_What is being asked_: Would you write out, exactly as they stand, all lines from the one containing "unfold file_char. by" through the end of the listing below, and only those?

_Data records_:
Lemma file_loop_safe fuel : forall bom comment base f s, (length (in_rest f) < fuel)%nat -> zlen base <= 131 -> P s ->
  (forall bs, bom = Some bs -> Forall (fun b => b <> uchar cNL) bs) ->
  ends fine (fun r => r.1.2) f (file_loop fn fuel bom comment base f s).
Proof using fn_keeps.
  induction fuel as [|fuel IH]; intros bom comment base f s Hf Hb Hp Hbom; [lia|]. cbn [file_loop]. next c f1.
  assert (Hnone : forall bs, None = Some bs -> Forall (fun b => b <> uchar cNL) bs) by done.
  assert (Hgo : forall bom', (forall bs, bom' = Some bs -> Forall (fun b => b <> uchar cNL) bs) ->
    ends fine (fun r => r.1.2) f (file_char fn (file_loop fn fuel bom') comment base c f1 s)).
  { intros bom' Hbom'. unfold file_char. destruct (Z.eqb_spec c cNL) as [->|Hc].
    { destruct (config_file_eof f1) eqn:Ee; [done_here|]. destruct E as [Hl|(_ & _ & _ & E)]; [|congruence].
      apply (ends_less _ _ f f1); [lia|]. apply IH; [lia|done|done|done]. }
    destruct E as [Hl|(_ & -> & _)]; [|by destruct Hc]. apply (ends_less _ _ f f1); [done|].
    assert (Hrec : forall comment base f2 s, (length (in_rest f2) <= length (in_rest f1))%nat -> zlen base <= 131 -> P s ->
      ends fine (fun r => r.1.2) f1 (file_loop fn fuel bom' comment base f2 s)).
    { intros cm bs f2 s2 H2 Hbs Hp2. apply (ends_less _ _ f1 f2); [lia|]. apply IH; [lia|done|done|done]. }
    destruct (_ || _); [by apply Hrec|]. destruct (_ || _); [by apply Hrec|]. destruct (c =? cLBRACK).
    - eapply ends_bind; [apply base_loop_safe; [lia|rewrite zlen_nil; lia]|].
      intros [[name|] f2] Hs H2; [|done_here]. unfold base_short in Hs. cbn [fst snd] in *. destruct name as [|n0 name]; [done_here|].
      room. room. apply Hrec; [lia|rewrite zlen_snoc; lia|done].
    - destruct (negb _); [done_here|]. room. eapply ends_bind.
      + apply get_value_safe; [rewrite zlen_snoc; unfold MAXNAME; lia|done].
      + intros [[ret f2] s2] Hp2 H2. cbn [fst snd] in *. destruct (ret <? 0); [done_here|]. by apply Hrec. }
  destruct bom as [[|b bs]|]; [by apply Hgo| |by apply Hgo]. specialize (Hbom _ eq_refl). apply Forall_cons in Hbom as [Hb1 Hbs].
  destruct (Z.eqb_spec (uchar c) b) as [<-|]; [|destruct (negb _); [done_here|by apply Hgo]].
  destruct E as [Hl|(_ & -> & _)]; [|done]. apply (ends_less _ _ f f1); [lia|]. apply IH; [lia|done|done|]. by intros ? [= <-].
Qed.

Lemma from_file_safe content s : P s ->
  exists ret s', perf_config_from_file fn content s = Ok (ret, s') /\ (ret = 0 \/ ret = -1) /\ P s'.
Proof using fn_keeps.
  intros Hp.   destruct content as [bs|]; [|exists (-1), s; split; [done|auto]]. unfold perf_config_from_file, perf_parse_file.
  destruct (file_loop_safe (S (length bs)) (Some utf8_bom) false [] (Input bs 1 false) s) as ([[ret f] s'] & E & Hr & _).
  - cbn. lia.
  - rewrite zlen_nil. lia.
  - done.
  - intros ? [= <-]. apply (bool_decide_unpack _). vm_compute. exact I.
  - cbn [in_rest] in *. rewrite E. rred. by exists ret, s'.
Qed.

End Safe.

(** * The set of sections and items *)

Record perf_config_item := Item { ci_name : bytes; ci_value : option bytes; ci_from_system_config : bool }.
Record perf_config_section := CSection { cs_name : bytes; cs_items : list perf_config_item; cs_from_system_config : bool }.
Abbreviation perf_config_set := (list perf_config_section).

Definition sizeof_perf_config_item : Z := 40.
Definition sizeof_perf_config_section : Z := 48.

(** strsep with one delimiter: the token and what the pointer is afterwards. *)
Fixpoint strsep (s : bytes) (d : Z) : bytes * option bytes :=
  match s with
  | [] => ([], None)
  | c :: s => if c =? d then ([], Some s) else let '(tok, s) := strsep s d in (c :: tok, s)
  end.

Section Collect.
(** Memory, by size; the path of the system's file. *)
Context (alloc : Z -> bool) (perf_etc_perfconfig : bytes).

(** An object of a list is given with its place. *)
Definition find_section (sections : perf_config_set) (section_name : bytes) : option (nat * perf_config_section) :=
  list_find (fun s => cs_name s = section_name) sections.
Definition find_config_item (name : bytes) (section : perf_config_section) : option (nat * perf_config_item) :=
  list_find (fun i => ci_name i = name) (cs_items section).

Definition strdup_ok (s : bytes) : bool := alloc (zlen s + 1).

Definition add_section (sections : perf_config_set) (section_name : bytes) : option (perf_config_set * (nat * perf_config_section)) :=
  if alloc sizeof_perf_config_section && strdup_ok section_name then
    let section := CSection section_name [] false in
    Some (sections ++ [section], (length sections, section))
  else None.
Definition add_config_item (section : perf_config_section) (name : bytes) : option (perf_config_section * (nat * perf_config_item)) :=
  if alloc sizeof_perf_config_item && strdup_ok name then
    let item := Item name None false in
    Some (CSection (cs_name section) (cs_items section ++ [item]) (cs_from_system_config section), (length (cs_items section), item))
  else None.

Definition set_value (item : perf_config_item) (value : bytes) : Z * perf_config_item :=
  if strdup_ok value then (0, Item (ci_name item) (Some value) (ci_from_system_config item)) else (-1, item).

(** A changed object is put back at its place. *)
Definition collect_config (config_file_name : bytes) (set : perf_config_set) (var : bytes) (value : option bytes)
    : Z * perf_config_set :=
  if negb (strdup_ok var) then (-1, set) else
  let '(section_name, name) := strsep var cDOT in
  match name, value with
  | Some name, Some value =>
      match (match find_section set section_name with Some s => Some (set, s) | None => add_section set section_name end) with
      | None => (-1, set)
      | Some (set, (i, section)) =>
          match (match find_config_item name section with Some it => Some (section, it) | None => add_config_item section name end) with
          | None => (-1, set)
          | Some (section, (j, item)) =>
              let from_system := bool_decide (config_file_name = perf_etc_perfconfig) in
              let item := Item (ci_name item) (ci_value item) from_system in
              let '(ret, item) := set_value item value in
              (ret, <[i := CSection (cs_name section) (<[j := item]> (cs_items section)) from_system]> set)
          end
      end
  | _, _ => (-1, set)
  end.

Definition perf_config_set__collect (set : perf_config_set) (file_name var value : bytes) : Z * perf_config_set :=
  collect_config file_name set var (Some value).
(** A turn that takes [taken] and goes on. *)
Lemma leads_turn cm b taken rest ln s cm' b' ln' s' : (0 < length taken)%nat ->
  (forall loop, exists c f, get_next_char (Input (taken ++ rest) ln false) = (c, f) /\
     file_char fn loop cm b c f s = loop cm' b' (Input rest ln' false) s') ->
  leads_to (Turn cm b (taken ++ rest) ln s) (Turn cm' b' rest ln' s').
Proof.
  intros Ht Hc fuel Hf. cbn [t_rest] in *. rewrite length_app in Hf. destruct fuel as [|fuel]; [lia|]. exists fuel. split; [cbn; lia|].
  unfold run. cbn [t_comment t_base t_rest t_line t_state file_loop].
  destruct (Hc (file_loop fn fuel None)) as (c & f & -> & ->). done.
Qed.

Lemma leads_newline cm b rest ln s : exists ln', leads_to (Turn cm b (cNL :: rest) ln s) (Turn false b rest ln' s).
Proof.
  destruct (next_newline rest ln false) as [ln' E]. exists ln'. apply (leads_turn cm b [cNL]); [cbn; lia|].
  intros loop. eexists _, _. split; [exact E|]. done.
Qed.

Lemma leads_tab b rest ln s : leads_to (Turn false b (cTAB :: rest) ln s) (Turn false b rest ln s).
Proof. apply (leads_turn false b [cTAB]); [cbn; lia|]. intros loop. eexists _, _. by split. Qed.

(** The rest of a comment. *)
Lemma leads_comment b text rest ln s : Forall (fun c => c <> cCR /\ c <> cNL /\ c <> EOF) text ->
  exists ln', leads_to (Turn true b (text ++ cNL :: rest) ln s) (Turn false b rest ln' s).
Proof.
  induction 1 as [|c text (H1 & H2 & H3) _ [ln' IH]]; [apply leads_newline|]. exists ln'. etrans; [|exact IH].
  apply (leads_turn true b [c]); [cbn; lia|]. intros loop. eexists _, _. split; [by apply next_plain|].
  unfold file_char. by rewrite (proj2 (Z.eqb_neq c cNL)).
Qed.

_Problem solution_:
  unfold file_char. by rewrite (proj2 (Z.eqb_neq c cNL)).
Qed.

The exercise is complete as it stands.